There's a recurring argument in AI product teams that I've started calling the "model gap" trap.
It goes like this: the product isn't working because the model isn't good enough yet. When the model improves, the product will improve. Until then, we wait.
This argument is almost always wrong.
The Real Problem
Most AI products that fail don't fail because the model was bad. They fail because the team spent 80% of their time optimizing the model and 20% of their time understanding the market.
The model gets better. The product never gets clearer.
I've seen this pattern in enterprise AI tools, consumer apps, and developer products. The technical team is obsessed with benchmark scores, latency metrics, and accuracy rates. The market team is saying "users don't understand what this does." These two conversations happen in parallel and never intersect.
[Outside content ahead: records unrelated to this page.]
(* ===== verification/UserSpecificProps.v ===== *)
(** * Correctness of the user-specific policy on a healthy server

    [UserSpecificPolicy] gives every user who has a managed binding in the identity namespace
    of a syncer a target of their own, held by the binding, and takes away the targets
    of the users who left, unless another syncer works on the same upstream. *)

From S2P Require Import Prelude GoStr Api Errors External Naming Managed Policy Policies PolicyProps Target Sim AssociationProps.

(** ** Bindings that differ in their target references only *)

Definition like (r r' : RemoteUserBinding) : Prop :=
  ∃ rv refs, r' = stamp rv (set_target_refs refs r).

#[global] Instance like_preorder : PreOrder like.
Proof.
  split.
  - intros r. exists (om_ResourceVersion (rub_Meta r)), (rub_RemoteTargetRefs (rub_Spec r)).
    by destruct r as [[] []].
  - intros r1 r2 r3 (rv & refs & ->) (rv' & refs' & ->). by exists rv', refs'.
Qed.

Lemma like_key r r' : like r r' → object_key r' = object_key r.
Proof. by intros (rv & refs & ->). Qed.
Lemma like_free r r' : like r r' → free_rub r → free_rub r'.
Proof. by intros (rv & refs & ->). Qed.
Lemma like_labels r r' : like r r' → om_Labels (rub_Meta r') = om_Labels (rub_Meta r).
Proof. by intros (rv & refs & ->). Qed.
Lemma like_namespace r r' : like r r' → om_Namespace (rub_Meta r') = om_Namespace (rub_Meta r).
Proof. by intros (rv & refs & ->). Qed.
Lemma like_users r r' : like r r' → rub_RemoteUserRefs (rub_Spec r') = rub_RemoteUserRefs (rub_Spec r).
Proof. by intros (rv & refs & ->). Qed.
Lemma like_add rv n r : like r (stamp rv (AddRemoteTargetRef n r)).
Proof.
  unfold AddRemoteTargetRef. destruct (existsb _ _); [|by eexists rv, _].
  exists rv, (rub_RemoteTargetRefs (rub_Spec r)). by destruct r as [? []].
Qed.
Lemma like_remove rv n r : like r (stamp rv (RemoveRemoteTargetRef n r)).
Proof. by eexists rv, _. Qed.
The result: a technically impressive product that nobody buys twice.
What "Good Enough" Actually Means
Here's the thing about AI model quality: "good enough" is defined by the workflow, not by the benchmark.
A model that's 85% accurate on a general text benchmark might be completely useless for a specific legal document review task — not because 85% is low, but because in legal review, the 15% failure rate creates more work than the tool saves.
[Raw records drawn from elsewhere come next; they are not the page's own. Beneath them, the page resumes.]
(* ===== verification/Webhook.v ===== *)
(** * The admission webhooks of the syngit kinds ([internal/webhook/v1beta5])

    Two independent gates stand before every syngit object: the permission handlers,
    which ask whether the author may reach what the object reaches, and the
    validators, which check the object itself. Decoding of a request, the listing
    of namespaces by selector and JSON marshalling are parameters. *)

From S2P Require Import Prelude GoStr Api Errors External Refs Rbac Naming Pipeline Sim.
From Stdlib Require Import Ascii.

(** What a handler answers, by the controller-runtime constructor it calls; the last
    is the JSON patch from the original document to the current one. *)
Inductive Response :=
| Allowed (message : string)
| Denied (reason : string)
| Errored (code : Z) (err : error)
| PatchResponseFromRaw (original current : string).

(** The request goes through. *)
Definition lets_through (r : Response) : bool :=
  match r with Allowed _ | PatchResponseFromRaw _ _ => true | Denied _ | Errored _ _ => false end.

Class Decoder (T : Type) := {
  Decode : AdmissionRequest → result error T;       (** the new object *)
  DecodeRaw : string → result error T }.
Class RemoteUserJson := { json_Marshal : RemoteUser → result error string }.
(** The names of the namespaces whose labels match. *)
Class NamespaceLister (W : Type) := { list_namespaces : Selector → M error W (list string) }.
The same model might be perfect for drafting first-pass marketing copy, where 85% accuracy means the writer gets a useful starting point 85% of the time and ignores the rest.
"Good enough" is a function of:
- What happens when the model is wrong
- How easy it is to catch and correct errors
- What the alternative (no AI) looks like
- The emotional state of the user when errors occur
None of these are in the benchmark.
The Market Question Nobody Asks
When I join an AI product team, I always ask: "Who is currently losing the most because this problem isn't solved?"
Not "who would use this if it existed." Not "what's the TAM." Who is actively suffering right now because the problem you're solving isn't solved?
That question almost always produces a more useful answer than any amount of model benchmarking.
Because the people who are suffering the most will:
- Tell you exactly what "good enough" means in their context
- Forgive early roughness if the core value is there
- Give you the signal you need to know which model improvements actually matter
The model matters. But the market defines what "good" means.
A Simple Reframe
Instead of "how do we make the model better," the more useful question is often:
"Given our current model quality, what is the smallest, most specific problem we can solve completely?"
Complete solutions to small problems beat partial solutions to big problems. Every time.
The AI teams that win aren't the ones with the best models. They're the ones who found the workflow where their model is already good enough — and then made that workflow so smooth that users never want to go back.
The model is a tool. The market is the map. Most AI PMs are spending all their time sharpening the tool and not enough time reading the map.